The TM that exhibits fullness (bulging) moves to applied positive pressure but not to applied negative pressure if the pressure within the middle ear is positive. A full TM and positive middle-ear pressure without an effusion may be seen in young infants who are crying during the otoscopic examination, in older infants and children with nasal obstruction, and in the early stage of acute OM. When the middle-ear-mastoid air cell system is filled with an effusion and little or no air is present, the mobility of the TM is severely decreased or absent in response to both applied positive and negative pressures.

Tympanocentesis, or aspiration of the middle ear, is the definitive method of verifying the presence and type of a middle-ear effusion and is performed by inserting, through the inferior portion of the TM, an 18-gauge spinal needle attached to a syringe or a collection trap (Fig. 628-3). Culturing of the ear canal and alcohol cleansing should precede tympanocentesis and culture of the middle-ear aspirate; a canal culture is taken first to help determine whether organisms cultured from the middle ear are contaminants from the external canal or true middle ear pathogens.

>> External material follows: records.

(* ===== verification/_CoqProject ===== *)
-Q . S2P
Prelude.v
F64.v
Machine.v
Rdf.v
Encoding.v
EncodingFacts.v
SortKey.v
Sql.v
Writer.v
TreeMap.v
Functions.v
FunctionsFacts.v
Vector.v
VectorFacts.v
Dictionary.v
Job.v
Version.v
Resolve.v
ResolveFacts.v
RoundTrip.v
Ast.v
Program.v
Tarjan.v
Topological.v
DepGraph.v
Strata.v
Lexer.v
LexerFacts.v
Parse.v
ParseFacts.v
DatalogSql.v
Model.v
ModelFacts.v
Accepted.v
SqlPlan.v
SqlText.v
SqlRule.v
SqlLayer.v
SqlArms.v
SqlProgram.v
SqlCompile.v
Exec.v
ExecFacts.v
Materialize.v
MaterializeFacts.v
MaterializeSpec.v
Registry.v
RegistryFacts.v
Reason.v
ReasonFacts.v
VersionHistory.v
TimeTravel.v
Shapes.v
Stats.v
HistoryJobs.v
StoreSchema.v
JoinOrder.v
JoinOrderFacts.v
Host.v
HostFacts.v
CypherValue.v
Calendar.v
CalendarFacts.v
Temporal.v
TemporalOps.v
F64Int.v
StrFacts.v
TemporalFacts.v
DurationFacts.v
TemporalSpec.v
(* ===== verification/Prelude.v ===== *)
(** * oxilite: a verification development

    oxilite stores RDF in SQL databases (SQLite, Turso, D1) and queries it with SPARQL, Datalog
    and openCypher. This library models the parts of its Rust crates that do the work between
    the third-party parsers and the SQL engine, and proves what makes them correct.

    ** The parts and how they interact

    A quad is encoded ([Encoding]) into four 64-bit ids and the dictionary rows that give
    hashed ids a meaning; the write path ([Writer]) turns the rows into INSERT and DELETE
    statements ([Sql] is the statement and response format) that a job ([Job]) sends to a
    backend, possibly through the versioning layer ([Version]), which prepends a tick; the
    change log that ticks order answers queries about the past ([VersionHistory],
    [TimeTravel]). Readers collect ids and have a resolver ([Resolve]) look the terms up.
    Applications register functions ([Functions]), vector indexes ([Vector]) and graphs that
    hold schema ([Registry]), whose closure query-time reasoning uses ([Reason]) and whose
    shapes are indexed ([Shapes]); the planner orders joins ([JoinOrder]) by statistics
    ([Stats]). [StoreSchema] creates a store with all of this. The Datalog crate tokenizes and
    parses a program ([Lexer], [Parse]) into a tree ([Ast]), checks and stratifies it
    ([Program]), compiles it to SQL ([DatalogSql]), and runs the compiled program as a job
    whose solutions are resolved to terms ([Exec]) or stored as a producer's inferences
    ([Materialize]); rules that call functions of the application are run around it ([Host]).
    The Cypher crate computes with temporal values ([Temporal], [TemporalOps]).

    ** Files and sources

    - [Prelude], [Machine], [StrFacts]: Rust's [Result], [str], [Vec], [BTreeMap], [i64]. [F64]
      and [F64Int]: [f64] (an executable IEEE 754, decimal parsing and shortest printing).
    - [crates/oxilite-core/src]: [Rdf] (the interface of the [oxrdf] crate), [Encoding] and
      [SortKey] ([encoding.rs]), [Sql] ([sql.rs], [error.rs]), [Writer] ([writer.rs]), [Job]
      ([job.rs]), [Version], [VersionHistory] and [HistoryJobs] ([version.rs]: its write side;
      level changes, version references, history jobs and purges; the last jobs and the history
      graph), [Resolve] ([resolve.rs]), [Functions] ([functions.rs]), [Vector] ([vector.rs]),
      [Registry] ([registry.rs]), [Reason] ([reason.rs]), [Shapes] ([shapes.rs]), [Stats]
      ([stats.rs]), [JoinOrder] ([compiler/plan.rs]), [StoreSchema] ([schema.rs], [text.rs]).
      Theorems: [EncodingFacts], [SortKey], [Dictionary], [RoundTrip], [ResolveFacts],
      [TreeMap], [FunctionsFacts], [VectorFacts], [RegistryFacts], [ReasonFacts],
      [JoinOrderFacts], [TimeTravel] (which also gives a versioned store its meaning) and the
      ends of [Sql], [Writer], [Job], [Version], [StoreSchema].
    - [crates/oxilite-datalog/src]: [Ast] ([ast.rs], [error.rs]), [Lexer] ([lexer.rs]),
      [Parse] ([parser.rs]), [Program] ([program.rs]), [DatalogSql] ([sql.rs]), [Exec]
      ([exec.rs]), [Materialize] ([materialize.rs]), [Host] ([host.rs], [lib.rs]). Theorems:
      [LexerFacts], [ParseFacts], [Tarjan], [Topological], [DepGraph], [Strata], [ExecFacts],
      [MaterializeFacts], [MaterializeSpec], [HostFacts]; for the compiler [Model],
      [ModelFacts] and [Accepted] (what a program means), [SqlPlan] (what the SQL means),
      [SqlText], [SqlRule], [SqlLayer], [SqlArms], [SqlProgram] and [SqlCompile] (that they
      agree).
    - [crates/oxilite-cypher/src]: [CypherValue] ([error.rs] and the data of [value.rs]),
      [Calendar], [Temporal], [TemporalOps] ([temporal.rs]). Theorems: [CalendarFacts],
      [TemporalFacts], [DurationFacts], [TemporalSpec].

    Definitions keep the names of the Rust functions; a name that is a keyword, or taken, ends
    in [_]. A method is a function of its receiver; [&mut self] returns the new state. [Result]
    is [result], with the crate's error type; code that may also panic returns [outcome]
    ([Err Panic]), so that a theorem that excludes errors excludes panics too.

    ** What the theorems show

    - Encoding: ids are tagged 63-bit numbers, inline exactly for canonical integers and
      booleans, ordered like the integers; sort keys of numbers compare as IEEE numbers; rows
      are deduplicated and closed; what is written for quads reads back as the quads, at any
      nesting depth, when no two terms share an id (ids are 59-bit hashes).
    - SQL: literals cannot be escaped from, UNION ALL chunks respect the engine's limit,
      statements respect its length limit and write each quad once.
    - Jobs: one shots, sequences, composition; wrapping the job and wrapping the backend in the
      versioning layer give the same runs; at most one tick per transaction.
    - Resolver: ends in a bounded number of lookups with the right terms.
    - Datalog: tokens printed are tokens read; parsing ends; a program is accepted exactly when
      it is range-restricted, its arities agree and negation is stratified, and its strata are
      the dependency classes in a right order; the job reaches the least fixpoint of every
      phase within its bound, and reports divergence.
    - Datalog to SQL: every SELECT, member of the WITH list and phase the compiler prints is the
      text of a plan of [SqlPlan]; the answer of the statement is the stratified least model of
      the program at its goal, against any store ([SqlCompile.compile_correct]). The fragment
      ([plain_program]) leaves out aggregates, [at], the history and vector predicates, and
      mutual recursion whose arms the engine would refuse (see the findings); a WITH RECURSIVE
      member means the least set closed under its arms, a phase its iterated union.
    - Materialization: it ends and writes once, in one atomic request, exactly what the program
      derives. Host rules: run in an order that exists or the program is refused; the job is
      the sequence of its sub-programs.
    - Registries: functions are found by IRI and by Cypher name; vector indexes are read back
      from their description, and synchronising sends nothing exactly when all is built; schema
      registrations are read back, an update not taken to touch the registry leaves it alone,
      and it has no problems exactly when its nodes conform to their shape.
    - Reasoning: pushing constants into the arms of a rewritten pattern changes no answer, and
      under RDFS the answers are exactly the entailed triples.
    - History: a version the resolver accepts is answered with what the store held then, through
      any writes, level changes and purges (a later deletion of the history excepted, see the
      findings); versioning makes no request fail; a level change without loss loses nothing.
    - Join order: every pattern once, each the cheapest of the connected ones left; connected
      patterns are joined without cross products. Schema: created for all options but one.
    - Cypher temporals: the calendar is the proleptic Gregorian calendar; week dates are a
      bijection; months clamp; texts read back, with the two exceptions the theorems single out
      (durations of negative months or minutes, and zoned datetimes in a repeated hour);
      [duration.between] leads from the first date to the second.

    ** Parameters

    Code of other crates and services is a class: [Oxrdf] and [OxrdfLaws] (literals), [Xxh3]
    (hash), [OxsDatatypes] (XSD dates), [SyncBackend] (the engine), [WorkTable] (its work
    table), [StrDebug] (the Unicode tables of [Debug] for [str]), [TermDisplay] and
    [GraphDisplay] (the syntax [oxrdf] prints terms and graph names in), [Jiff] (time zones),
    [Lowercase] and [LowercaseLaws] (Unicode lower-casing); which ids satisfy a condition the
    compiler prints for a constraint is a parameter of [Model] and [SqlPlan]. Each has a
    concrete instance in the file that declares it or in the file of the theorems' witnesses.

    ** Fuel and bounds

    Recursion that is not structural takes fuel, always proved sufficient: the tokenizer uses
    the length of the source, the parser the number of tokens, Tarjan the number of nodes, the
    resolver the number of lookups ([resolver_complete] gives the bound), the fixpoint job the
    iteration bound of the compiled program, a level change two steps (there are three
    levels), the join order and the queue of host rules the number of patterns and of rules
    left. Arithmetic on [i64] wraps as in the release build (the sources set no overflow
    checks); the calendar theorems hold for day numbers up to 2^61 and years up to 2^52, the
    duration theorems for months and days up to 2^50 and seconds up to 2^61 in magnitude:
    beyond them the code overflows.

    ** Not modelled

    The compilation of SPARQL and Cypher to SQL, the planner and lowering of Cypher, the rules
    of OWL 2 RL materialization, and the adapters around third-party engines: see the component
    list. SQL is text here, and only its quoting is given a meaning, except where the text is
    printed from a syntax with a meaning: the plans of [SqlPlan], the arms of [Reason], the
    operations of [VersionHistory]. Concurrency between connections is the engine's.

    ** This file

    The error monad, strings as byte sequences with the operations of the standard library the
    sources use (searching, ASCII case, decimal printing and parsing of [i64]), generic lemmas
    on lists and options, and the tactics and hint databases the other files use. *)

From Stdlib Require Export Ascii.
From Stdlib Require String.
From stdpp Require Export base tactics list gmap strings numbers option fin_maps sorting pretty.
From Stdlib Require Export ZArith Lia.

#[global] Open Scope Z_scope.
#[global] Set Default Goal Selector "!".
#[global] Set Warnings "-clear-no-such-hyp".
#[global] Arguments String.append !s1 s2 : simpl nomatch.

(** ** Results *)

(** [std::result::Result<A, E>]. *)
Inductive result (E A : Type) : Type :=
  | Ok (a : A)
  | Err (e : E).
Arguments Ok {E A} a.
Arguments Err {E A} e.

#[global] Instance result_ret {E} : MRet (result E) := fun _ => Ok.
#[global] Instance result_bind {E} : MBind (result E) := fun _ _ f r =>
  match r with Ok a => f a | Err e => Err e end.
#[global] Instance result_fmap {E} : FMap (result E) := fun _ _ f r =>
  match r with Ok a => Ok (f a) | Err e => Err e end.

(** [Option::ok_or]. *)
Definition ok_or {E A} (o : option A) (e : E) : result E A :=
  match o with Some a => Ok a | None => Err e end.

(** [Result::ok]. *)
Definition ok {E A} (r : result E A) : option A :=
  match r with Ok a => Some a | Err _ => None end.

(** [Result::map_err]. *)
Definition map_err {E F A} (f : E -> F) (r : result E A) : result F A :=
  match r with Ok a => Ok a | Err e => Err (f e) end.

Definition is_ok {E A} (r : result E A) : bool :=
  match r with Ok _ => true | Err _ => false end.

(** A [for] loop whose body may fail: the first error stops it. *)
Fixpoint for_each {E A} (f : A -> result E unit) (l : list A) : result E unit :=
  match l with
  | [] => Ok tt
  | x :: l => f x ≫= fun _ => for_each f l
  end.

(** A [for] loop that updates a state and may fail. *)
Fixpoint try_fold {E A S} (f : S -> A -> result E S) (s : S) (l : list A) : result E S :=
  match l with [] => Ok s | x :: l => f s x ≫= fun s => try_fold f s l end.

(** [iter.map(f).collect::<Result<Vec<_>>>()]. *)
Fixpoint try_map {E A B} (f : A -> result E B) (l : list A) : result E (list B) :=
  match l with
  | [] => Ok []
  | x :: l => f x ≫= fun y => try_map f l ≫= fun ys => Ok (y :: ys)
  end.

Lemma bind_ok {E A B} (r : result E A) (f : A -> result E B) b :
  r ≫= f = Ok b <-> exists a, r = Ok a /\ f a = Ok b.
Proof. destruct r; cbn; naive_solver. Qed.

Lemma bind_unit_ok {E B} (r : result E unit) (f : unit -> result E B) b :
  (r ≫= f) = Ok b <-> r = Ok tt /\ f tt = Ok b.
Proof. destruct r as [[]|]; naive_solver. Qed.

Lemma bind_err {E A B} (r : result E A) (f : A -> result E B) e :
  r ≫= f = Err e <-> r = Err e \/ exists a, r = Ok a /\ f a = Err e.
Proof. destruct r; cbn; naive_solver. Qed.

Lemma fmap_ok {E A B} (g : A -> B) (r : result E A) b :
  g <$> r = Ok b <-> exists a, r = Ok a /\ b = g a.
Proof. destruct r; cbn; naive_solver. Qed.

Lemma ok_or_ok {E A} (o : option A) (e : E) a : ok_or o e = Ok a <-> o = Some a.
Proof. destruct o; cbn; naive_solver. Qed.

Section result_lemmas.
Context {E A B : Type}.
Implicit Types (r : result E A) (f : A -> result E B).

Lemma for_each_ok (g : A -> result E unit) l :
  for_each g l = Ok tt <-> Forall (fun x => g x = Ok tt) l.
Proof.
  induction l as [|x l IH]; cbn; [naive_solver|].
  rewrite Forall_cons, <- IH. destruct (g x) as [[]|] eqn:?; cbn; naive_solver.
Qed.
(** One round of the loop keeps the parts and the bound. *)
Lemma union_round (k : nat) (ts : list Compound) :
  (2 <= k)%nat -> Forall (bounded k) ts ->
  exists ts', Forall (bounded k) ts' /\ concat (leaves <$> ts') = concat (leaves <$> ts) /\
    render <$> ts' = union_group <$> chunks k (render <$> ts).
Proof.
  intros Hk. unfold chunks. rewrite length_fmap.
  assert (length ts <= length ts)%nat as Hf by done. revert Hf. generalize (length ts) at 2 3 as fuel.
  intros fuel. revert ts. induction fuel as [|fuel IH]; intros [|t ts] Hf Hb.
  1,3: exists []; by repeat split.
  { cbn in Hf; lia. }
  destruct (union_group_shape k (take k (t :: ts))) as (c & Hc & Hlc & Hrc).
  { rewrite length_take. cbn. lia. }
  { by apply Forall_take. }
  destruct (IH (drop k (t :: ts))) as (ts' & Hb' & Hl' & Hr').
  { rewrite length_drop. cbn in *. lia. }
  { by apply Forall_drop. }
  exists (c :: ts'). split; [by constructor|]. split.
  - rewrite fmap_cons. cbn [concat]. rewrite Hlc, Hl', <- concat_app, <- fmap_app.
    by rewrite take_drop.
  - change (render <$> t :: ts) with (render t :: (render <$> ts)). cbn [chunks_fuel].
    change (render t :: (render <$> ts)) with (render <$> t :: ts).
    rewrite (fmap_cons union_group), <- fmap_take, <- fmap_drop, (fmap_cons render), Hrc.
    by rewrite Hr'.
Qed.

Lemma union_loop_shape (fuel k : nat) (ts : list Compound) :
  (2 <= k)%nat -> Forall (bounded k) ts -> (length ts <= fuel)%nat ->
  exists ts', Forall (bounded k) ts' /\ concat (leaves <$> ts') = concat (leaves <$> ts) /\
    (length ts' <= k)%nat /\ render <$> ts' = union_loop fuel k (render <$> ts).
Proof.
  intros Hk. revert ts. induction fuel as [|fuel IH]; intros ts Hb Hl; cbn [union_loop];
    rewrite length_fmap; destruct (Nat.leb_spec (length ts) k).
  1,3: by exists ts.
  { lia. }
  destruct (union_round k ts Hk Hb) as (ts1 & Hb1 & Hl1 & Hr1).
  assert (length ts1 < length ts)%nat.
  { rewrite <- (length_fmap render ts1), Hr1, length_fmap.
    rewrite <- (length_fmap render ts). apply chunks_length; rewrite ?length_fmap; lia. }
  destruct (IH ts1) as (ts2 & Hb2 & Hl2 & Hk2 & Hr2); [done|lia|].
  exists ts2. rewrite Hl2, <- Hr1. done.
Qed.

(** Whatever the number of SELECTs and the backend's compound-select limit, [union_all]
    ends and writes a union of at most [max (limit, 2)] terms, each a SELECT or a nested union
    that respects the same limit at every level, whose SELECTs are exactly the given ones, each
    once and in order. *)
Theorem union_all_bounded (parts : list string) (max_terms : Z) :
  let k := Z.to_nat (Z.max max_terms 2) in
  exists ts, union_all parts max_terms = join " UNION ALL " (render <$> ts) /\
    (length ts <= k)%nat /\ Forall (bounded k) ts /\ concat (leaves <$> ts) = parts.
Proof.
  intros k. destruct (union_loop_shape (length parts) k (Part <$> parts)) as (ts & Hb & Hl & Hk & Hr).
  { lia. }
  { apply Forall_fmap, Forall_true. done. }
  { by rewrite length_fmap. }
  assert (render <$> (Part <$> parts) = parts) as Hp.
  { rewrite <- list_fmap_compose. by apply list_fmap_id. }
  assert (concat (leaves <$> (Part <$> parts)) = parts) as Hc.
  { clear. induction parts as [|x l IH]; cbn; [done|]. by f_equal. }
  exists ts. rewrite Hp in Hr. unfold union_all. fold k. by rewrite Hr, Hl, Hc.
Qed.
(** ** The prefix *)

Lemma chunked_nonempty p sf m t l : p <> "" -> exists s rest, chunked p sf m (t :: l) = s :: rest.
Proof.
  intros Hp. destruct (chunked_spec p sf m (t :: l) Hp) as ([|g gs] & Hcat & _ & -> & _); [done|].
  cbn. eauto.
Qed.

Lemma term_statements_nonempty rows caps r l :
  terms rows = r :: l -> exists s rest, term_statements rows caps = s :: rest.
Proof.
  intros Hr. unfold term_statements. rewrite Hr. cbn [fmap list_fmap].
  destruct (chunked_nonempty TERMS_PREFIX "" (max_sql_len caps) (term_tuple r) (term_tuple <$> l))
    as (s & rest & Hs); [done|]. rewrite Hs. cbn. eauto.
Qed.

Lemma rows_term_nonempty rows t : terms rows <> [] -> terms (rows_term rows t).1 <> [].
Proof.
  intros Hr Hn. destruct (terms rows) as [|r l] eqn:E; [done|].
  destruct (rows_term_encodes rows t) as ((H & _) & _ & _).
  destruct (H r) as (r' & Hr' & _); [rewrite E; by left|]. rewrite Hn in Hr'. by apply elem_of_nil in Hr'.
Qed.

Lemma tick_literal_nonempty rows v : terms rows <> [] -> terms (tick_literal rows v).1 <> [].
Proof.
  intros Hr. destruct v as [v|]; cbn; [|done].
  pose proof (rows_term_nonempty rows (TermLiteral (new_simple_literal v)) Hr) as H. cbn in H.
  by destruct (encode_literal _) as [id [row|]].
Qed.

Context {laws : OxrdfLaws OX}.

Lemma time_literal_row now :
  terms (rows_term empty_rows (TermLiteral (new_typed_literal now XSD_DATE_TIME))).1 <> [].
Proof.
  destruct (typed_spec now XSD_DATE_TIME) as (_ & Hl & Hd). cbn.
  pose proof (encode_typed (new_typed_literal now XSD_DATE_TIME) Hl) as H. rewrite Hd in H.
  specialize (H ltac:(done)). unfold inline_id in H. rewrite Hd in H. cbn in H.
  destruct H as (row & -> & _). done.
Qed.

(** The prefix is a statement for the terms and one for the tick. *)
Lemma write_tick_shape now info :
  exists s rest, write_tick_statements now info =
    [s; Statement_new ("INSERT INTO ticks(" +:+ rest)].
Proof.
  unfold write_tick_statements.
  pose proof (time_literal_row now) as H0.
  destruct (rows_term empty_rows _) as [rows time_id]. cbn [fst] in H0.
  pose proof (tick_literal_nonempty rows (author info) H0) as H1.
  destruct (tick_literal rows (author info)) as [rows1 aid]. cbn [fst] in H1.
  pose proof (tick_literal_nonempty rows1 (message info) H1) as H2.
  destruct (tick_literal rows1 (message info)) as [rows2 mid]. cbn [fst] in H2.
  destruct (terms rows2) as [|r l] eqn:Er; [done|].
  destruct (term_statements_nonempty rows2 native r l Er) as (s & rest & ->).
  cbn [take app]. exists s. by eexists.
Qed.

Lemma prepare_shape now r p l info :
  prepare now r l info = Some p ->
  Versioning.leb Versioning.Stamped l = true /\ mode r = Atomic /\ opens_own_tick r = false /\
  existsb writes_quads (statements r) = true /\ mode p = Atomic /\
  exists t1 rest, statements p = t1 :: Statement_new ("INSERT INTO ticks(" +:+ rest) :: statements r.
Proof.
  unfold prepare. destruct (Versioning.leb Versioning.Stamped l); cbn [negb orb]; [|done].
  case_bool_decide as Em; [done|]. cbn [orb].
  destruct (opens_own_tick r); [done|]. cbn [orb].
  destruct (existsb writes_quads (statements r)); [|done]. cbn [negb].
  intros [= <-]. destruct (write_tick_shape now info) as (s & rest & ->).
  cbn [mode statements app]. split_and!; try done. by exists s, rest.
Qed.


(** C9: a request a writer kept within the capabilities the store handed out stays within the
    backend's own limit when its tick is added, if the backend takes at least three statements
    per request. *)
Theorem prepared_request_fits (now : string) (r p : Request) (caps : Capabilities) (l : Versioning.t)
    (info : CommitInfo) (Hp : prepare now r l info = Some p) (Hcaps : 3 <= max_statements caps)
    (Hr : Z.of_nat (length (statements r)) <= max_statements (effective_caps caps l)) :
  Z.of_nat (length (statements p)) <= max_statements caps.
Proof.
  pose proof (prepare_shape now r p l info Hp) as (Hl & _ & _ & _ & _ & t1 & rest & ->).
  cbn [length]. unfold effective_caps in Hr. cbn [max_statements] in Hr. rewrite Hl in Hr.
  unfold PREFIX_LEN in Hr. lia.
Qed.

(** ** Interactive transactions *)

(** A backend that records the requests it is given, in order. *)
Record Logged (W : Type) := mkLogged { lg_inner : W; lg_requests : list Request }.
#[local] Arguments mkLogged {W}.
#[local] Arguments lg_inner {W}.
#[local] Arguments lg_requests {W}.

#[local] Instance logged_backend {W} `{!SyncBackend W} : SyncBackend (Logged W) := {
  execute r self :=
    let '(a, w) := execute r (lg_inner self) in (a, mkLogged w (lg_requests self ++ [r]));
  capabilities self := capabilities (lg_inner self);
  begin self := let '(a, w) := begin (lg_inner self) in (a, mkLogged w (lg_requests self));
  commit self := let '(a, w) := commit (lg_inner self) in (a, mkLogged w (lg_requests self));
  rollback self := let '(a, w) := rollback (lg_inner self) in (a, mkLogged w (lg_requests self));
}.

(** Requests executed one after the other, whatever they answer. *)
Definition execute_each {W} `{!SyncBackend W} (reqs : list Request) (w : W) : W :=
  foldl (fun w r => (execute r w).2) w reqs.

Context {W : Type} `{!SyncBackend W} (clock : nat -> string).
#[local] Existing Instance versioned_backend.

Lemma logged_execute (self : Logged W) r :
  execute r self =
  let '(a, w) := execute r (lg_inner self) in (a, mkLogged w (lg_requests self ++ [r])).
Proof. done. Qed.

Lemma execute_logged (self : VersionedBackend (Logged W)) r :
  let p := prepared clock self r in
  let self' := (execute (SyncBackend := versioned_backend clock) r self).2 in
  lg_requests (vb_inner self') = lg_requests (vb_inner self) ++ [default r p.1] /\
  in_transaction self' = in_transaction p.2 /\ tick_open self' = tick_open p.2 /\
  vb_level self' = vb_level p.2 /\ vb_info self' = vb_info p.2.
Proof.
  cbn zeta. unfold execute, versioned_backend.
  assert (vb_inner (prepared clock self r).2 = vb_inner self) as Hi.
  { unfold prepared. destruct (_ && _); [done|]. by destruct (prepare _ _ _ _). }
  destruct (prepared clock self r) as [[p|] self']; cbn [fst snd default] in *; rewrite Hi, logged_execute.
  - by destruct (execute p (lg_inner (vb_inner self))).
  - by destruct (execute r (lg_inner (vb_inner self))).
Qed.

(** In an interactive transaction at most one request is given a tick: the first one that
    needs it. Every other request reaches the engine as it was written, in order. *)
Theorem one_tick_per_transaction (self : VersionedBackend (Logged W)) (reqs : list Request)
    (Htx : in_transaction self = true) (Hopen : tick_open self = false) :
  let level := Versioning.from_index (vb_level self) in
  let done := execute_each (SyncBackend0 := versioned_backend clock) reqs self in
  exists sent, lg_requests (vb_inner done) = lg_requests (vb_inner self) ++ sent /\
    (sent = reqs \/
     exists before r after now p, reqs = before ++ r :: after /\ sent = before ++ p :: after /\
       prepare now r level (vb_info self) = Some p /\
       Forall (fun r => exists now, prepare now r level (vb_info self) = None) before).
Proof.
  assert (forall reqs (self : VersionedBackend (Logged W)),
    in_transaction self = true -> tick_open self = true ->
    lg_requests (vb_inner (execute_each (SyncBackend0 := versioned_backend clock) reqs self))
    = lg_requests (vb_inner self) ++ reqs) as Hafter.
  { clear. induction reqs as [|r reqs IH]; intros self Ht Ho; [by rewrite app_nil_r|].
    destruct (execute_logged self r) as (Hl & Ht' & Ho' & _).
    assert (prepared clock self r = (None, self)) as Hp by (unfold prepared; by rewrite Ht, Ho).
    rewrite Hp in *. cbn [fst snd default] in *.
    unfold execute_each in *. cbn [foldl]. rewrite IH by congruence. by rewrite Hl, <- app_assoc. }
  cbn zeta. revert self Htx Hopen. induction reqs as [|r reqs IH]; intros self Ht Ho.
  { exists []. rewrite app_nil_r. by split; [|left]. }
  destruct (execute_logged self r) as (Hl & Ht' & Ho' & Hv' & Hi').
  unfold execute_each. cbn [foldl]. set (self' := (execute r self).2) in *.
  destruct (prepare (clock (vb_reads self)) r (Versioning.from_index (vb_level self)) (vb_info self))
    as [p|] eqn:Hp; unfold prepared in *; rewrite Ht, Ho in *; cbn [andb] in *; rewrite Hp in *;
    cbn [fst snd default in_transaction tick_open vb_level vb_info] in *.
  - exists (p :: reqs). split.
    + etrans; [apply Hafter; congruence|]. by rewrite Hl, <- app_assoc.
    + right. exists [], r, reqs. eexists _, p. split_and!; [done|done|exact Hp|constructor].
  - rewrite Ht in Ht'. rewrite Ho in Ho'. destruct (IH self' Ht' Ho') as (sent & Hs & Hcase).
    exists (r :: sent). split.
    + etrans; [exact Hs|]. by rewrite Hl, <- app_assoc.
    + destruct Hcase as [->|(before & r' & after & now & p & -> & -> & Hp' & Hb)]; [by left|].
      right. exists (r :: before), r', after, now, p. rewrite Hv', Hi' in *.
      split_and!; [done|done|done|]. constructor; [by eexists|done].
Qed.
End properties.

Further diagnostic studies of the ear and hearing include audiometric evaluation, impedance audiometry (tympanometry), acoustic reflectometry, and specialized eustachian tube function studies. Diagnostic imaging studies, including CT and MRI, often provide further information about anatomic abnormalities and the extent of inflammatory processes or neoplasms. Specialized assessment of labyrinthine function should be considered in the evaluation of a child with a suspected vestibular disorder (Chapter 633).